Of course, the sad truth is that often, they don’t. But for those who do—those lucky few who find care at the hands of humanitarians and good Samaritans—life begins again. But orphaned children are extremely unsafe. They depend on the adults that surround them, and those adults aren’t always the kind of people they should be. This is why organizations like Worldwide Orphans Foundation are so critically important. They work, not only to protect orphaned children physically (with proper nutrition, and medical care), but to give them opportunities. WWO expects these children to become productive, healthy adults. Sometimes the expectations of the adults you admire can be a powerful motivator. WWO also works to integrate children into their own communities, to give them a sense of home and of belonging.
Dr.
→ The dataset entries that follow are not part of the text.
Lemma bits_value_range (l : list bool) :
  0 <= bits_value l < 2 ^ Z.of_nat (length l).
Proof.
  unfold bits_value, shift_in.
  induction l as [|b l IH] using rev_ind.
  - simpl. lia.
  - rewrite fold_left_app, length_app, Nat2Z.inj_add.
    cbn [fold_left length]. change (Z.of_nat 1) with 1.
    rewrite Z.pow_add_r, Z.pow_1_r by lia.
    destruct b; cbn [Z.b2z]; lia.
Qed.

(** A full-width header replaces the accumulator entirely. *)
Lemma shift_in_full (W x : Z) (l : list bool) :
  Z.of_nat (length l) = W -> shift_in x l mod 2 ^ W = bits_value l.
Proof.
  intros Hlen. rewrite shift_in_split, Hlen.
  rewrite Z.add_comm, Z.mod_add by (apply Z.pow_nonzero; lia).
  apply Z.mod_small. rewrite <- Hlen. apply bits_value_range.
Qed.

Section BridgeFSM.

Variable W : Z.
Hypothesis HW : 1 <= W.

Lemma run_cons (s : regs) (i : wires) (l : list wires) :
  run W s (i :: l) = run W (step W s i) l.
Proof. reflexivity. Qed.

Lemma run_app (s : regs) (l1 l2 : list wires) :
  run W s (l1 ++ l2) = run W (run W s l1) l2.
Proof. unfold run. apply fold_left_app. Qed.

(** A step in HEAD when no reset is sampled. *)
Lemma step_head (s : regs) (i : wires) :
  fsm s = HEAD -> rst i = false ->
  step W s i =
    {| fsm := if head s =? 0 then XFER else HEAD;
       head := (head s - 1) mod 2 ^ head_width W;
       bits := (2 * bits s + Z.b2z (tdi i)) mod 2 ^ W |}.
Proof.
  intros Hs Hr. unfold step, trunc. rewrite Hs, Hr, Cat_arith. reflexivity.
Qed.

Lemma step_xfer (s : regs) (i : wires) :
  fsm s = XFER -> rst i = false ->
  step W s i =
    {| fsm := if bits s =? 0 then IDLE else XFER;
       head := head s;
       bits := (bits s - 1) mod 2 ^ W |}.
Proof.
  intros Hs Hr. unfold step, trunc. rewrite Hs, Hr. reflexivity.
Qed.

Lemma step_idle (s : regs) (i : wires) :
  fsm s = IDLE -> rst i = false ->
  step W s i =
    {| fsm := if jtag_sel1_shift i && tdi i then HEAD else IDLE;
       head := head s; bits := bits s |}.
Proof.
  intros Hs Hr. unfold step. rewrite Hs, Hr. reflexivity.
Qed.

(** The domain reset brings the FSM to IDLE and reloads [head]. *)
Lemma step_rst (s : regs) (i : wires) :
  rst i = true -> fsm (step W s i) = IDLE /\ head (step W s i) = W - 1.
Proof. intros Hr. unfold step. rewrite Hr. split; reflexivity. Qed.

(** HEAD lasts [head + 1] cycles and shifts one TDI bit in on each. *)
Lemma head_countdown (l : list wires) :
  forall s, fsm s = HEAD -> 0 <= head s < 2 ^ head_width W ->
    Z.of_nat (length l) = head s + 1 -> no_rst l ->
    fsm (run W s l) = XFER /\
    bits (run W s l) = shift_in (bits s) (map tdi l) mod 2 ^ W /\
    (forall k, (k < length l)%nat -> fsm (run W s (firstn k l)) = HEAD).
Proof.
  induction l as [|i l IH]; intros s Hs Hh Hlen Hnr.
  - simpl in Hlen. lia.
  - inversion Hnr as [|? ? Hi Hl]; subst.
    rewrite run_cons. pose proof (step_head s i Hs Hi) as Hstep.
    destruct (Z.eqb_spec (head s) 0) as [H0|Hne].
    + assert (l = []) as -> by (destruct l; [reflexivity|simpl in Hlen; lia]).
      rewrite Hstep. simpl. repeat split.
      intros k Hk. assert (k = 0)%nat as -> by lia. exact Hs.
    + assert (Hh' : (head s - 1) mod 2 ^ head_width W = head s - 1)
        by (apply Z.mod_small; lia).
      destruct (IH (step W s i)) as (Hf & Hb & Hk).
      * rewrite Hstep. reflexivity.
      * rewrite Hstep. simpl. rewrite Hh'. lia.
      * rewrite Hstep. simpl. rewrite Hh'. simpl in Hlen. lia.
      * exact Hl.
      * split; [exact Hf|]. split.
        -- rewrite Hb, Hstep. simpl.
           apply shift_in_congr. apply Z.mod_mod. apply Z.pow_nonzero; lia.
        -- intros [|k] Hlt; [exact Hs|].
           simpl firstn. rewrite run_cons. apply Hk. simpl in Hlt. lia.
Qed.

(** XFER lasts [bits + 1] cycles: the counter is tested before it is
    decremented, so the cycle with [bits = 0] is still a transfer cycle. *)
Lemma xfer_countdown (l : list wires) :
  forall s, fsm s = XFER -> 0 <= bits s < 2 ^ W ->
    Z.of_nat (length l) = bits s + 1 -> no_rst l ->
    fsm (run W s l) = IDLE /\
    (forall k, (k < length l)%nat ->
       fsm (run W s (firstn k l)) = XFER /\
       bits (run W s (firstn k l)) = bits s - Z.of_nat k).
Proof.
  induction l as [|i l IH]; intros s Hs Hb Hlen Hnr.
  - simpl in Hlen. lia.
  - inversion Hnr as [|? ? Hi Hl]; subst.
    rewrite run_cons. pose proof (step_xfer s i Hs Hi) as Hstep.
    destruct (Z.eqb_spec (bits s) 0) as [H0|Hne].
    + assert (l = []) as -> by (destruct l; [reflexivity|simpl in Hlen; lia]).
      rewrite Hstep. simpl. split; [reflexivity|].
      intros k Hk. assert (k = 0)%nat as -> by lia. simpl. split; [exact Hs|lia].
    + assert (Hb' : (bits s - 1) mod 2 ^ W = bits s - 1)
        by (apply Z.mod_small; lia).
      destruct (IH (step W s i)) as (Hf & Hk).
      * rewrite Hstep. reflexivity.
      * rewrite Hstep. simpl. rewrite Hb'. lia.
      * rewrite Hstep. simpl. rewrite Hb'. simpl in Hlen. lia.
      * exact Hl.
      * split; [exact Hf|].
        intros [|k] Hlt; [simpl; split; [exact Hs|lia]|].
        simpl firstn. rewrite run_cons.
        destruct (Hk k) as (Hk1 & Hk2); [simpl in Hlt; lia|].
        split; [exact Hk1|]. rewrite Hk2, Hstep. simpl. rewrite Hb'. lia.
Qed.
(** * Fraud detection pipeline: cleaner, rule engine and summary

    A shallow embedding of [FraudDetectionPipeline] (the "Fraud Detection
    Data Pipeline" module): [clean_data], [apply_rule_based_detection] and
    the summary built by [run_pipeline], followed by the properties the
    specification states about them.

    Modelling conventions.
    - A [DataFrame] lives in a heap of frames and is passed by reference,
      as a Python object is.  [df.copy()], [drop_duplicates], [dropna] and
      [drop] allocate a new frame; [df[name] = series] updates the frame
      in place.
    - The six source columns are kept row-wise, one [Transaction] per row,
      each cell nullable (NaN / None / NaT).  Columns added by the code are
      kept by name, one series per column, in insertion order.  A source
      column has the type its name promises, also when all its cells are
      missing: [merchant] is a text column, [amount] a numeric one.
    - Text is a [string] whose characters are the code points below 256;
      the classes [\w] and [\s] are Python's, restricted to that range.
    - An amount is a rational number: a finite float is one, and comparing
      finite floats is comparing the rationals they denote.
    - A parsed timestamp is a number of nanoseconds since the epoch, and
      the seconds between two of them a rational number.  The date parser
      of the data-frame library and the store behind [to_sql] are
      parameters of the development.
    - Logging is not modelled. *)

From Stdlib Require Import ZArith QArith Ascii String List Bool Sorted Lia.
From stdpp Require Import base option list strings gmap.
Jane Aronson, founder of WWO:
Like many non-profit humanitarian organizations, WWO partners with other aid groups, from the AIDS Healthcare Foundation to Chances for Children, an orphan-based initiative in Haiti. Partnering is a great strategy for building a support base and for legitimizing your efforts on a global stage. Organizations can help each other raise funds, partner on specific initiatives, and recommend staff and volunteers. Like with any business, connections and networking are critical for growth.
WWO has also built a strong media and press kit. These materials facilitate media attention by providing curated images and texts that best communicate the work and mission of the organization. Many small non-profit organizations fail because they don’t work to create a healthy media presence. Unfortunately, catering to the media is part of raising awareness for an issue. Without public support and awareness, funds are more difficult to raise, volunteers are more difficult to find, and local communities in need of services are less likely to welcome an organization with open arms. Community engagement is essential for a successful initiative. Public relations should be an integral part of any non-profit enterprise.
WWO welcomes volunteers for U.S.-based fundraising and for international projects working directly with orphans in their communities. They have ongoing projects in Ethiopia, Serbia, Bulgaria, Vietnam, and Haiti.